Health advocates and environmental groups are urging federal officials to adopt stricter limits on ozone, while an industry group argued taking that step would needlessly hamper manufacturing.
The U.S. Environmental Protection Agency has proposed reducing the threshold for ground-level ozone, or smog, from the current 75 parts per billion to between 65 and 70 parts per billion. The agency held public hearings in Washington, D.C., Arlington, Texas and Sacramento, California in recent days on potentially lowering the cap to as little as 60 parts per billion.
The EPA faces a court-issued deadline of October to issue a final decision, and the agency said most states would be able to complete the full implementation within ten years.
Parts of California, however, already deal with smog levels well in excess of the current limit, which was established under the administration of President George W. Bush. Areas near Los Angeles averaged 107 parts per billion, while the San Joaquin Valley in the central part of the state averaged 94 parts per billion; those areas would have until 2037 to comply with new standards.
"Under the current standard, people don't have a good idea of when they are putting their health at risk simply by going for an afternoon jog or showing up for soccer practice," Adenike Adeyeye, an analyst in the San Francisco office of law firm Earthjustice, told the Sacramento hearing this week.
Last week, Dallas physician Robert Haley, representing the Dallas County Medical Society and the Texas Medical Association, told the Arlington hearing that citizens of northern Texas -- where the average ozone level was 81 parts per billion -- "are paying a high price for ozone pollution that could potentially be avoided," citing "asthma attacks, respiratory failure, hospitalizations and premature deaths."
David Brymer, air quality director for the Texas Commission on Environmental Quality, countered his agency found little or no evidence of harm to those residence, arguing reducing the current standard would not alleviate those health issues.
That same day, Lorraine Gershman of the American Chemistry Council told officials in Washington that the current standard is "the most stringent ever and has not been fully implemented across the United States," and that areas currently classified as non-compliant with the standard -- where 120 million people reside -- face substantial economic obstacles.

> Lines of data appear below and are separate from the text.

(** The start of the decode of an object with [$uri]. *)
Lemma fromPotionJSON_resource fs wire_uri parsed s :
  as_string (Obj.prop "$uri" fs) = Some wire_uri ->
  parseURI (prefix cfg) (resources cfg) wire_uri = Return parsed ->
  let '(t, s1) := fromPotionJSON cfg (VObj fs) s in
  stable s s1 /\
  (exists properties promises,
     t = TResource (p_uri parsed) (p_resource parsed) properties promises) /\
  exists item,
    cache s1 !! p_uri parsed = Some item /\
    match cache s !! p_uri parsed with
    | Some i0 => item = i0
    | None =>
        item = length (items s) /\
        items s1 !! item = Some (construct (p_resource parsed) [])
    end.
Proof.
  intros Huri Hparse.
  pose proof (fromPotionJSON_stable cfg (VObj fs) s) as Hst.
  destruct (fromPotionJSON cfg (VObj fs) s) as [t s1] eqn:E. cbn [snd] in Hst.
  split; [exact Hst|].
  cbn [fromPotionJSON] in E. rewrite Huri, Hparse in E. munfold.
  assert (Hph : exists item,
            cache (snd (cache_placeholder (p_uri parsed) (p_resource parsed) s))
              !! p_uri parsed = Some item /\
            match cache s !! p_uri parsed with
            | Some i0 => item = i0
            | None =>
                item = length (items s) /\
                items (snd (cache_placeholder (p_uri parsed)
                              (p_resource parsed) s)) !! item =
                Some (construct (p_resource parsed) [])
            end).
  { unfold cache_placeholder. munfold. cbn.
    destruct (cache s !! p_uri parsed) as [i0|] eqn:Hc; cbn.
    - exists i0. now split.
    - exists (length (items s)). upd_unfold.
      split; [apply lookup_insert_eq|]. split; [reflexivity | apply lookup_last]. }
  destruct (cache_placeholder _ _ s) as [[] s0]. cbn [snd] in Hph.
  pose proof (decode_entries_preserved stable stable_refl stable_trans
                (fromPotionJSON cfg) fs
                (proj2 (Forall_forall _ _)
                   (fun kv _ => fromPotionJSON_stable cfg (snd kv)))
                true (p_uri parsed) [] [] s0) as He.
  destruct (decode_entries _ _ _ _ _ _ s0) as [[properties promises] s1']
    eqn:Hdec.
  cbn [snd] in He. injection E as <- <-.
  split; [now eexists _, _|].
  destruct Hph as (item & Hc & Hi). exists item.
  split; [now apply (st_cache _ _ He)|].
  destruct (cache s !! p_uri parsed); [exact Hi|].
  destruct Hi as [-> Hi]. split; [reflexivity|].
  pose proof (decode_entries_preserved items_kept
                (fun s0 l it Hl => Hl)
                (fun a b c Hab Hbc l it Hl => Hbc l it (Hab l it Hl))
                (fromPotionJSON cfg) fs
                (proj2 (Forall_forall _ _)
                   (fun kv _ => fromPotionJSON_items_kept (snd kv)))
                true (p_uri parsed) [] [] s0) as Hk.
  rewrite Hdec in Hk. now apply Hk.
Qed.



End Identity.

(** ** [Item.toJSON]

    The [Item] class whose [toJSON] filters the read-only properties, with the
    [readonly] decorator that marks them.  [fromCamelCase] is the naming
    codec of [utils], a parameter here. *)

Module ItemJSON.
Section ItemJSON.
Variable fromCamelCase : string -> string.

(** The own enumerable properties that a plain object inherits nothing for
    are looked up in [Object.prototype]. *)
Definition Object_prototype : list string :=
  ["constructor"; "hasOwnProperty"; "isPrototypeOf"; "propertyIsEnumerable";
   "toLocaleString"; "toString"; "valueOf"; "__defineGetter__";
   "__defineSetter__"; "__lookupGetter__"; "__lookupSetter__"; "__proto__"].

(** [readonly(target, property)] on the metadata of the constructor:
    [Object.assign(metadata || {}, {[property]: true})]. *)
Definition readonly (property : string) (metadata : option Obj.t)
    : option Obj.t :=
  Some (Obj.assign (default [] metadata) [(property, VBool true)]).

(** [metadata[key]], as a condition. *)
Definition marked (metadata : Obj.t) (key : string) : bool :=
  match Obj.get key metadata with
  | Some v => truthy v
  | None => existsb (String.eqb key) Object_prototype
  end.

(** The filter of [toJSON]:
    [!key.startsWith('_') && (!metadata || (metadata && !metadata[key]))]. *)
Definition kept (metadata : option Obj.t) (key : string) : bool :=
  negb (JSString.startsWith key "_")
  && match metadata with
     | None => true
     | Some m => negb (marked m key)
     end.

(** [toJSON()] of an item with the own properties [own], for the read-only
    metadata of its constructor. *)
Definition toJSON (metadata : option Obj.t) (own : Obj.t) : Obj.t :=
  fold_left (fun properties '(key, v) => Obj.set (fromCamelCase key) v properties)
    (List.filter (fun kv => kept metadata (fst kv)) own) [].

Lemma get_set k k' v (o : Obj.t) :
  Obj.get k (Obj.set k' v o) = if String.eqb k k' then Some v else Obj.get k o.
Proof.
  induction o as [|[k0 v0] o IH]; cbn.
  - reflexivity.
  - destruct (String.eqb_spec k' k0) as [->|Hne]; cbn.
    + destruct (String.eqb k k0); reflexivity.
    + rewrite IH. destruct (String.eqb_spec k k0) as [->|]; [|reflexivity].
      destruct (String.eqb_spec k0 k'); [congruence | reflexivity].
Qed.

"Industry located in a nonattainment area face increased operating costs, permitting delays, and restrictions on building or expanding facilities," Gershman said. "These challenges increase 'time to market' for innovative new products."
Another ACC representative, Lindsay Stovall, told the Sacramento hearing that reducing the standard could cause manufacturing growth to "slow or stop."
Although the Obama administration called the reduction another step toward "protecting Americans' health and the climate," Republican congressional leaders have signaled they'll look to rein in what they describe as another example of the White House's "regulatory onslaught."